Intel's announcement of the long, long, long awaited Pentium II Overdrive CPU came as a complete surprise to me. No word about it in the road map and also no information from Intel's spokesmen were the reasons why I couldn't believe my eyes when I read Intel's announcement. However, I don't seem to be the only one who's surprised. After receiving two samples of this PII OVD 333 I had to find out that none of my Socket 8 boards would recognize it properly. This is no big miracle, since the BIOSes of those motherboards are at least one year old now. I browsed the websites of the motherboard makers, but there was no word about the new Overdrive CPU and certainly not the sight of a new BIOS. So far I could only run the new chip in an old Abit PS6 board, but this board initializes only 256 kB of the 512 kB full speed L2 cache of the PII OVD. The performance was identical to PII 333 performance, but I guess we want to see results of a chip that runs as it's supposed to, with all it's L2 cache enabled. Abit's answer to my request for a new BIOS was "we don't sell this product anymore". Wow, thank you! I guess there's hardly any motherboard maker that sells Socket 8 boards anymore, but that doesn't mean that there's not a lot of people who still use it. So far about help from Abit. Tyan is still trying their luck on supplying me with a working BIOS for their excellent Socket 8 boards, but so far I'm still waiting.

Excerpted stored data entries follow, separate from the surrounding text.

Lemma first_difference_common n : forall i old new, first_difference n (Z.of_nat i) new old =
  let c := common (skipn i old) (skipn i new) in
  if Nat.leb n c || (Nat.eqb (List.length (skipn i old)) c && Nat.eqb (List.length (skipn i new)) c) then None else Some (Z.of_nat (i + c)).
Proof.
  induction n as [|n IH]; intros i old new; [reflexivity|]. cbn [first_difference]. rewrite !zget_skip.
  assert (Ho := nth_skip old i). assert (Hn := nth_skip new i). replace (Z.of_nat i + 1) with (Z.of_nat (S i)) by lia.
  destruct (nth_error new i) as [b|], (nth_error old i) as [a|]; rewrite ?Ho, ?Hn; cbn [common List.length].
  - destruct (Z.eqb_spec b a) as [->|Hne].
    + rewrite Z.eqb_refl, IH. cbv zeta. change (Nat.leb (S n) (S ?c)) with (Nat.leb n c). rewrite Nat.add_succ_r. reflexivity.
    + destruct (Z.eqb_spec a b); [congruence|]. cbn. now rewrite Nat.add_0_r.
  - cbn. now rewrite Nat.add_0_r.
  - cbn. now rewrite Nat.add_0_r.
  - rewrite IH. assert (Hz : forall l : list Z, skipn i l = [] -> skipn (S i) l = []).
    { intros l Hl. apply skipn_all2. assert (Hx := length_skipn i l). rewrite Hl in Hx. cbn in Hx. lia. }
    rewrite (Hz _ Ho), (Hz _ Hn). cbn. now rewrite orb_true_r.
Qed.

(** What is taken back, and what is typed. *)
Lemma key_difference_common old new : let c := common old new in exists i, key_difference (zlen new) new old = (Z.of_nat (List.length old - c), i) /\
  Z.max 0 i = Z.of_nat (List.length new - c) /\ (i < 0 -> c = List.length new).
Proof.
  cbv zeta. destruct (common_le old new) as [H1 H2]. unfold key_difference, zlen.
  assert (E := first_difference_common (Z.to_nat (Z.min (Z.of_nat (List.length old)) (Z.of_nat (List.length new)))) 0 old new).
  cbn [Z.of_nat skipn] in E. rewrite E. cbv zeta.
  destruct (_ || _) eqn:Ec.
  - assert (common old new = Nat.min (List.length old) (List.length new)).
    { apply orb_true_iff in Ec as [Ec|Ec]; [apply Nat.leb_le in Ec; lia|]. apply andb_true_iff in Ec as [Ea Eb]. apply Nat.eqb_eq in Ea, Eb. lia. }
    eexists. split; [f_equal; lia|lia].
  - eexists. rewrite Nat.add_0_l. split; [f_equal; lia|lia].
Qed.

They told me they haven't even got a PII OVD to try the BIOS themselves. Well, looks like Intel took ages for supplying us with this chip and now there's no platform that supports it. This is not very Intel-like, they usually kick the butts of the motherboard makers for shipping the latest BIOS. Anyway, I'm still waiting to finally run the Mini-Xeon once there's a working BIOS available.

Benchmark Setup

  • Slot 1 System:

  • Asus P2B motherboard with Intel 440BX chipset
  • 2x 64 MB LGS PC100 SDRAM DIMM with 7ns chips
  • Adaptec 2940UW SCSI host adapter
  • IBM DGVS 09U ultra SCSI hard drive, 10,000 RPM drive
  • NVIDIA RIVA 128 AGP graphics card, driver 1.50H for Windows98 and Windows NT
  • 3Dfx Voodoo2 12 MB 3D accelerator card, driver 4.10.01.0094-2.16
  • Operating System Windows 98 4.10.1998
  • Operating System Windows NT4 SP3
  • Resolution 1024x768, 16 bit color, 85 Hz refresh rate
  • Super7 System:

  • Asus P5A motherboard with ALi Aladdin V chipset, rev. E
  • 2x 64 MB LGS PC100 SDRAM DIMM with 7ns chips
  • Adaptec 2940UW SCSI host adapter
  • IBM DGVS 09U ultra SCSI hard drive, 10,000 RPM drive
  • NVIDIA RIVA 128 AGP graphics card, driver 1.50H for Windows98 and Windows NT
  • 3Dfx Voodoo2 12 MB 3D accelerator card, driver 4.10.01.0094-2.16
  • Operating System Windows 98 4.10.1998
  • Operating System Windows NT4 SP3
  • Resolution 1024x768, 16 bit color, 85 Hz refresh rate

Office Performance Windows 98



Red bar: overclocked
Blue bar: standard clock

You can see how well the new Celeron with Mendocino core is doing, leaving the old Celeron far behind it. Overclocked to 450 MHz it's even a tad faster than a Pentium II 450, which I consider as pretty impressive. AMD's K6-2 is also doing pretty well, scoring very close to a Pentium II at the same clock speed. The new Asus P5A is a platform which makes the K6-2 real fun. As I have said in my K6-2 article, all it takes for the K6-2 to be a winner is a reliable Super7 platform. Asus provides an excellent example for that. Please also note how well the Cyrix MII or IBM 6x86 is scoring. However please realize also that the P-rating is close to a merely misleading kind of naming. A MII 333 scores far from a Pentium II 333 or an AMD K6-2 333, unless you are running your system with unrealistically small amounts of RAM, as e.g. done in those nice benchmarks published by Cyrix and IBM. This is why I did not list the P-rating but the real clock rates instead.